---- GIVEN DATA

(* ===== verification/JobActionOps.v ===== *)
(** * Package [internal/consolejobs]: action operations (action.go,
    action_control.go, action_invocations.go, action_confirmation.go,
    action_execution_binding.go)

    Creating, starting, reporting, cancelling and completing action jobs, and
    the operations that tie a job to the confirmation ledger. *)

From Stdlib Require Import Ascii.
From S2P Require Import Prelude GoText GoJson GoEncoding ActionAbi HostConfirmation JobTypes JobSanitize.
From S2P Require Import JobAction JobJournal JobCompaction JobReceipts JobStore JobOps.

Definition ActionConfirmationPlanResultKey := "action_confirmation".
Definition ActionConfirmationBindingDigestRequestKey := "_action_confirmation_binding_digest".
Definition ActionConfirmationPlanInvocationRequestKey := "_action_confirmation_plan_invocation_id".
Definition ActionConfirmationReleaseDigestRequestKey := "_action_confirmation_release_digest".
Definition ActionConfirmationStateDigestRequestKey := "_action_confirmation_state_digest".
Definition ActionConfirmationSummaryDigestRequestKey := "_action_confirmation_summary_digest".
Definition ActionConfirmationParametersDigestRequestKey := "_action_confirmation_parameters_digest".

Section ActionOps.
Context {U : UnicodeTables}.

(** The spec with the fields a dispatcher fills in. *)
Definition action_spec (spec : CreateSpec) (request : payload) (i : IdempotencyInput) (a : ActionState) : CreateSpec :=
  mkSpec ActionJobKind (cs_WorkspaceID spec) (cs_Mutating spec) request i (Some a).

Definition CreateActionObserved (oe : oenv) (spec : CreateSpec) (name invocationID : string) (obs : observer) : M CreateResult :=
  refuse negb (present obs) with EUnavailable ;;
  let! s := get in
  refuse op_EventCapacity (js_options s) <? 2 with EInvalid ;;
  refuse negb (action_request_ok Version "pending" invocationID name (cs_Request spec)) with EInvalid ;;
  CreateOrGetObserved oe
    (action_spec spec (cs_Request spec) (cs_Idempotency spec) (mkAction None Version name invocationID 0 NoOutcome None)) obs.

Definition StartActionObserved (oe : oenv) (jobID : string) (lease : option ExecutionLease) (verified : bool) (obs : observer)
  : M Job :=
  refuse negb (present obs) with EUnavailable ;;
  fun s => withOwnership lease (js_directory s) verified s (startObserved oe jobID obs true).

(** ** Events of an action *)

Definition writeActionEvent (oe : oenv) (lease : option ExecutionLease) (verified : bool) (event : AEvent) (obs : observer)
    (queued : bool) : M Job :=
  let! public := lift (sanitizeActionEvent event) in
  let write : M Job := withJobState (oe_state oe) (
    let! job := lookup_job (ae_JobID public) in
    refuse negb (present (j_Action job)) || (queued && (j_Status job !=? StatusQueued)) ||
           (negb queued && (j_Status job !=? StatusRunning)) with EConflict ;;
    let! s := get in
    let! record := lift (actionEventRecord (js_options s) (js_state s) job public (oe_now oe)) in
    match r_Job record with
    | None => fail EInternal
    | Some next =>
        run! (if terminal (j_Status next)
              then lift (observeJobCommit obs (intent_of JobCommitTransition (Some job) next)) else ret tt) ;;
        run! persistRecords (oe_commit oe) [record] ;;
        ret next
    end) in
  if queued then write
  else fun s => withOwnership lease (js_directory s) verified s write.

Definition AppendActionEvent (oe : oenv) (lease : option ExecutionLease) (verified : bool) (event : AEvent) : M Job :=
  refuse (ae_Type event !=? "progress") && (ae_Type event !=? "warning") with EInvalid ;;
  writeActionEvent oe lease verified event None false.

Definition CompleteActionObserved (oe : oenv) (lease : option ExecutionLease) (verified : bool) (event : AEvent) (obs : observer)
  : M Job :=
  refuse negb (present obs) with EUnavailable ;;
  refuse (ae_Type event !=? "result") && (ae_Type event !=? "error") with EInvalid ;;
  writeActionEvent oe lease verified event obs false.

Definition CancelQueuedActionObserved (oe : oenv) (jobID invocationID : string) (obs : observer) : M Job :=
  refuse negb (present obs) with EUnavailable ;;
  writeActionEvent oe None false (result_event jobID invocationID (mkResult Cancelled None "")) obs true.

Definition RejectQueuedActionObserved (oe : oenv) (jobID invocationID : string) (obs : observer) : M Job :=
  refuse negb (present obs) with EUnavailable ;;
  writeActionEvent oe None false
    (error_event jobID invocationID (mkFailure Failed actionNotStartedCode actionNotStartedMessage)) obs true.

Definition RequestActionCancelObserved (oe : oenv) (jobID invocationID actor : string) (obs : observer) : M Job :=
  refuse negb (present obs) with EUnavailable ;;
  refuse negb (is_ok (validateIdentifier actor 256)) with EInvalid ;;
  withJobState (oe_state oe) (
    let! job := lookup_job jobID in
    match j_Action job with
    | None => fail EConflict
    | Some a =>
        refuse (as_InvocationID a !=? invocationID) || (j_Status job !=? StatusRunning) with EConflict ;;
        if present (as_Cancellation a) then ret job
        else
          refuse j_Revision job ==? u64_max with EInvalid ;;
          let next := j_with_Action (j_with_Revision job (u64_succ (j_Revision job)))
                        (Some (as_with_Cancellation a (mkCancellation actor (oe_now oe)))) in
          commit_update oe obs JobCommitCancelRequest job next
    end).

(** [ReplayAction] on the refreshed state. *)
Definition replay_action_page (st : storeState) (jobID : string) (fromSeq : Z) (limit : nat) : result job_err ActionEventPage :=
  match st_jobs st !! jobID with
  | None => Err ENotFound
  | Some job =>
      match j_Action job with
      | None => Err EInvalid
      | Some a =>
          reject as_LastSeq a <? fromSeq with EInvalid ;;
          let events := listat (st_events st) jobID in
          let start := Search (length events)
            (fun i => match events !! i ≫= ev_Action with Some f => fromSeq <? ae_Seq f | None => false end) in
          Ok (mkActionPage (omap ev_Action (take limit (drop start events))) (as_LastSeq a) (as_Outcome a))
      end
  end.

--------

### WHAT TO WORK ON
Find the lines above that include the string "fromSeq" and copy them.

### WRITTEN RESPONSE
Definition replay_action_page (st : storeState) (jobID : string) (fromSeq : Z) (limit : nat) : result job_err ActionEventPage :=
          reject as_LastSeq a <? fromSeq with EInvalid ;;
            (fun i => match events !! i ≫= ev_Action with Some f => fromSeq <? ae_Seq f | None => false end) in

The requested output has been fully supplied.